Israël : Un colon condamné pour triple meurtre d’une famille palestinienne

PROCES Un colon israélien a été condamné pour la mort d'un bébé palestinien et de ses parents, tués dans l'incendie criminel de leur maison en 2015

20 Minutes avec AFP

— 

Vue de Nazareth, en Israël (illustration).
Vue de Nazareth, en Israël (illustration). — Neil Ward/Flickr

Un tribunal israélien a condamné, ce lundi, un colon israélien pour les meurtres​ d’un bébé palestinien et de ses parents, tués dans l’incendie criminel de leur maison en 2015, en Cisjordanie occupée.

Amiram Ben-Ouliel a également été reconnu coupable, par le tribunal de Lod (centre), de tentative d’homicide, d’incendie criminel et de conspiration en vue de commettre un crime raciste.

Un enfant de 4 ans miraculé

En juillet 2015, un bébé de 18 mois, Ali Dawabcheh, a été brûlé vif alors qu’il dormait, après que des engins incendiaires eut été lancés contre sa maison à Douma, entre Naplouse et Ramallah en Cisjordanie, territoire palestinien occupé par Israël depuis 1967. Son père Saad et sa mère Riham, surpris comme lui dans leur sommeil, avaient succombé à leurs brûlures dans les semaines suivantes.

Seul le frère du bébé, Ahmed, alors âgé de quatre ans, a survécu au drame.
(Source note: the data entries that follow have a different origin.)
(* ===== verification/TimedSlots.v ===== *)
(** * Timed charge slots (internal/inverter/schedule.go)

    Clocks, windows and slots, their decode from holding registers, the strict
    HH:MM parser, and the ordered expansion of a slot into register writes. *)

From Stdlib Require Import Ascii.
From S2P Require Import Prelude GoInt GoString Block Registers.

(** ** Data *)

Definition maxHour : Z := 23.
Definition maxMinute : Z := 59.

Record Clock : Type := { ClockHour : Z; ClockMinute : Z }.

Record TimedWindow : Type := { Start : Clock; End_ : Clock }.

Record TimedSlot : Type := { Charge_ : TimedWindow; Discharge_ : TimedWindow }.

(** [type TimedSlots [3]TimedSlot] *)
Record TimedSlots : Type := { slot0 : TimedSlot; slot1 : TimedSlot; slot2 : TimedSlot }.

#[export] Instance Clock_eq_dec : EqDecision Clock.
Proof. solve_decision. Defined.
#[export] Instance TimedWindow_eq_dec : EqDecision TimedWindow.
Proof. solve_decision. Defined.
#[export] Instance TimedSlot_eq_dec : EqDecision TimedSlot.
Proof. solve_decision. Defined.
#[export] Instance TimedSlots_eq_dec : EqDecision TimedSlots.
Proof. solve_decision. Defined.

(** The zero values. *)
Definition Clock0 : Clock := {| ClockHour := 0; ClockMinute := 0 |}.
Definition Window0 : TimedWindow := {| Start := Clock0; End_ := Clock0 |}.
Definition Slot0 : TimedSlot := {| Charge_ := Window0; Discharge_ := Window0 |}.
Definition Slots0 : TimedSlots := {| slot0 := Slot0; slot1 := Slot0; slot2 := Slot0 |}.

Definition Clock_String (c : Clock) : string :=
  fmt_02d (ClockHour c) +:+ ":" +:+ fmt_02d (ClockMinute c).

Definition IsZero (w : TimedWindow) : bool := bool_decide (w = Window0).

(** ** Register layout *)

Record timedWindowOffsets : Type := {
  startHour : Z; startMinute : Z; endHour : Z; endMinute : Z;
}.

Definition timedChargeOffsets : timedWindowOffsets := {|
  startHour := RegTimedChargeStartHour - RegTimedChargeCurrent;
  startMinute := RegTimedChargeStartMinute - RegTimedChargeCurrent;
  endHour := RegTimedChargeEndHour - RegTimedChargeCurrent;
  endMinute := RegTimedChargeEndMinute - RegTimedChargeCurrent;
|}.

Definition timedDischargeOffsets : timedWindowOffsets := {|
  startHour := RegTimedDischargeStartHour - RegTimedChargeCurrent;
  startMinute := RegTimedDischargeStartMin - RegTimedChargeCurrent;
  endHour := RegTimedDischargeEndHour - RegTimedChargeCurrent;
  endMinute := RegTimedDischargeEndMin - RegTimedChargeCurrent;
|}.

Definition timedSlotBase (i : Z) : Z := RegTimedChargeCurrent + i * RegTimedSlotStride.

(** ** Decoding *)

Definition decodeClock (s : Snapshot) (hourAddr minuteAddr : Z) : result Clock :=
  hour ← U16 s hourAddr;
  minute ← U16 s minuteAddr;
  if (maxHour <? hour) || (maxMinute <? minute) then
    Err (Errorf ("clock " +:+ pretty hour +:+ ":" +:+ pretty minute
      +:+ " (registers " +:+ pretty hourAddr +:+ "/" +:+ pretty minuteAddr
      +:+ ") out of range"))
  else Ok {| ClockHour := to_uint8 hour; ClockMinute := to_uint8 minute |}.

Definition decodeTimedWindow (s : Snapshot) (base : Z) (off : timedWindowOffsets)
  : result TimedWindow :=
  start ← wrap_err "start" (decodeClock s (base + startHour off) (base + startMinute off));
  stop ← wrap_err "end" (decodeClock s (base + endHour off) (base + endMinute off));
  Ok {| Start := start; End_ := stop |}.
La peine à laquelle a été condamné Amiram Ben-Ouliel, qui était le principal suspect dans cette affaire, n’est pas connue dans l’immédiat. L’organisation israélienne Honenou, qui a aidé à la défense du condamné, a indiqué qu’elle allait saisir la Cour suprême. Amiram Ben-Ouliel a refusé de témoigner pendant son procès et a été condamné sur la base de ses aveux lors de l’interrogatoire.

Des aveux obtenus sous « la torture continue pendant trois semaines »

Son avocat, Asher Ohayon, a critiqué lundi sur la radio Kan l’usage d’aveux obtenus selon lui sous « la torture continue pendant trois semaines » du Shin Bet, le service de sécurité intérieure israélien. « Ca reste un acte de justice incomplet car nous sommes certains que l’incendie n’est pas le fait d’une seule personne », a regretté Nasser Dawabcheh, l’oncle du bébé, après l’annonce de la condamnation.

Le triple meurtre avait suscité une vive émotion dans les territoires palestiniens mais aussi à l’étranger et en Israël. L’Etat hébreu avait été critiqué par des organisations de défense des droits humains pour son « laxisme » vis-à-vis des groupes extrémistes juifs. Les Palestiniens avaient accusé Israël de « soutien » à l’extrémisme juif.